News Letter: Summer: 2000

dry as a bone

Summer ... we thought it would never end! Its official now: the worst and hottest summer on record. A normal summer would have had on average 35 days above 90 degrees. The old record was set in 1994 at 60 days above 90. Now the new record is 61 days above 90, with the last day at 95 degrees on 9/17/00.

Along with the heat, we've had almost no rain. The total precipitation since January, 2000 has been less than 5 inches. The river dried up along with the pastures near the end of June. We have been feeding our winter hay stores since the end of June.

The words "dry as a bone" are quite literal.

Over the Summer I kept thinking about the old guy who was the first to homestead this piece of land. He worked a 160-acre plot that ran in four 40-acre plots, north to south, along the north fork of the Little Thompson River. His name was Amyl Smith and he received his homestead patent in 1891. I expect he was here then in the summers of 1893-95 ... years whose records we broke this summer for high heat.

It makes you wonder what must he have done to survive? The river would have been dry. His pastures would have dried up. He wouldn't have had a deep well (as we do, at 640 feet deep) and wouldn't have had even drinking water for himself. Would he have sold off whatever livestock he had? He wouldn't have gotten in any sort of crop. Not any hay, potatoes, nor apples from the old orchard. Things must have looked bleak for him going into winter. I wonder if he didn't just pack it in and move to town to find work, food and water until sometime later when the river would flow again? I have tried to find out a bit about him, but haven't had any success. One can only speculate about how very difficult and grim his life must have been.

The other thing I found myself curious about, was where the beavers would have gone? The folks at the Division of Wildlife seem to think that the beavers are willing to take off across country, if need be, in order to find running streams. The closest would be the St. Vrain River, a good 4 miles south of the dried up Little Thompson, over some very rugged ground. Or, they might have worked their way down stream as the river dried up ... going ever further east until they reached the Platte River, some 18 miles to the east.
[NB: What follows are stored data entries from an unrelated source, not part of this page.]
Definition fault_name (vector : Z) : string :=
  if vector <? 6 then nth (Z.to_nat vector) ["DIV-BY-ZERO"; "DEBUG"; "NMI"; "BREAKPOINT"; "OVERFLOW"; "BOUND"]%string "EXCEPTION"
  else "EXCEPTION".

(** [preempt_thunk] is the address of the thunk, [cr2] the register. *)
Context (preempt_thunk cr2 : Z).
Definition irq_handler_c (frame : list Z) : M (irqs V) handled :=
  let* vector := of_opt (aget frame 9) in
  if vector =? 32 then
    modify (fun s => set_ticks (u64 (g_ticks s + 1)) s) ;;;
    tick_dispatch ;;;
    let* f11 := of_opt (aget frame 11) in
    (if f11 =? 0x08 then
       let* pre := zoom xsched set_xsched sched_should_preempt in
       let* s := get in
       if negb (pre =? 0) && (g_in_thunk s =? 0) && (g_prend s =? 0) then put (set_prend preempt_thunk s) else ret tt
     else ret tt) ;;;
    pic_eoi 0 ;;;
    ret Returns
  else if vector <? 32 then
    modify (set_iflag false) ;;;
    out (Com1.uart_puts []) ;;; out (Com1.uart_puts (bytes "*** KERNEL FAULT ***")) ;;;
    out (Com1.uart_puts_nolf (bytes "  Vector ")) ;;;
    let* d := of_opt (Com1.uart_dec (u32 vector)) in out d ;;;
    out (Com1.uart_puts_nolf (bytes " (")) ;;; out (Com1.uart_puts (bytes (fault_name vector))) ;;;
    out (Com1.uart_puts (bytes ")")) ;;; out (Com1.uart_puts_nolf (bytes "  CR2=0x")) ;;;
    out (Com1.uart_hex64 cr2) ;;; out (Com1.uart_puts []) ;;; out (Com1.uart_puts (bytes "System halted.")) ;;;
    ret Halts
  else ret Returns.

(** *** The stubs (irqs.S) *)

(** What the interrupted code has in the registers that the stub saves, and what
    the processor pushes. *)
Record context := mk_context {
  rax : Z; rcx : Z; rdx : Z; rsi : Z; rdi : Z; r8 : Z; r9 : Z; r10 : Z; r11 : Z;
  rip : Z; cs : Z; rflags : Z; rsp : Z; ss : Z }.
Definition resume_at (a pc : Z) (c : context) : context :=
  mk_context a (rcx c) (rdx c) (rsi c) (rdi c) (r8 c) (r9 c) (r10 c) (r11 c) pc (cs c) (rflags c) (rsp c) (ss c).

(** The stack from [rsp] up after [SAVE_FRAME]. *)
Definition save_frame (vector err : Z) (c : context) : list Z :=
  [r11 c; r10 c; r9 c; r8 c; rdi c; rsi c; rdx c; rcx c; rax c; vector; err; rip c; cs c; rflags c; rsp c; ss c].

(** [VECTOR]: the context after [iretq], or [None] when the handler halts.  The
    registers are reloaded from the frame, which the handler does not change, and
    then [rax] is used to look at [g_prend]. *)
Definition vector_stub (vector err : Z) (c : context) : M (irqs V) (option context) :=
  let* h := irq_handler_c (save_frame vector err c) in
  match h with
  | Halts => ret None
  | Returns =>
      let* s := get in
      let a := g_prend s in
      if a =? 0 then ret (Some (resume_at a (rip c) c))
      else put (set_prend 0 s) ;;; ret (Some (resume_at 0 a c))
  end.

Lemma set_gate_run n g s : 0 <= n < Z.of_nat (length (idt s)) -> set_gate n g s = Ok (tt, set_idt (<[Z.to_nat n := g]> (idt s)) s, []).
Proof. intros Hn. unfold set_gate. rewrite bind_get, (aset_in _ _ _ Hn), bind_some. done. Qed.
There is no way to know how much longer the river will be dry, and if the beavers that were here will come back this way again.

This is the beaver pond with their six-foot high dam at the south end. These are thistles growing in the river bottom. The leaves have wilted and fallen off of the elms and cottonwoods. There won't be any "fall colour" this year.

The bears have eaten all the fish. Even so the bears are going to have a hard time making it through this winter. There has been little for them to eat, as they get ready to hibernate. It is likely that as many as 50% of this year's young bears will die during hibernation as they could not gain enough weight to carry them through the winter.

This year's lamb crop has not gained weight as they usually do. This is due to the heat stress and poor pastures. The heat and drought are harder by far than the cold winter conditions. (I say that now, while I hope that there aren't too many periods of time below zero coming.)

beaver dam

The heat hasn't slowed the rams down any. They are very eager for their breeding assignments and have been working tirelessly at removing the fencing and other barriers designed to contain them. Meanwhile the ewes have been shamelessly throwing kisses their way and calling for them to "come on over". We just HAVE to keep everybody under control for another two weeks.

We have planned to use the two moorit Bond rams extensively with our coloured Corriedale ewes. It's hard to imagine what the lambs will look like. The Bond sheep are smaller framed and have a different look in the face.

We did shear the Bonds back in May and it was a good thing as the summer ended up being so terribly hot. I did have their wool measured by micron count so that when we shear next spring, we can compare their fleeces. Having sheared in May, next year's fleeces will still not be a full year's growth, so we will have to wait yet another year to see a full fleece. Their wool seems to be finer than the crimp would indicate and is very soft.

The ewe lambs haven't grown as I had hoped, but the younger ram Nimbus, has entirely caught up with James, the older ram and may yet be longer and taller. Here is James on the left and Nimbus on the right. Below on the right is our Corriedale ram Kermit, and on the left is our old silver Corriedale ram Freckles. Such pretty boys ... the girls just can't resist!

We will be hoping to find enough hay to make it through the winter, and that the fences will hold out through the breeding season. We wish you all the best for the fall season!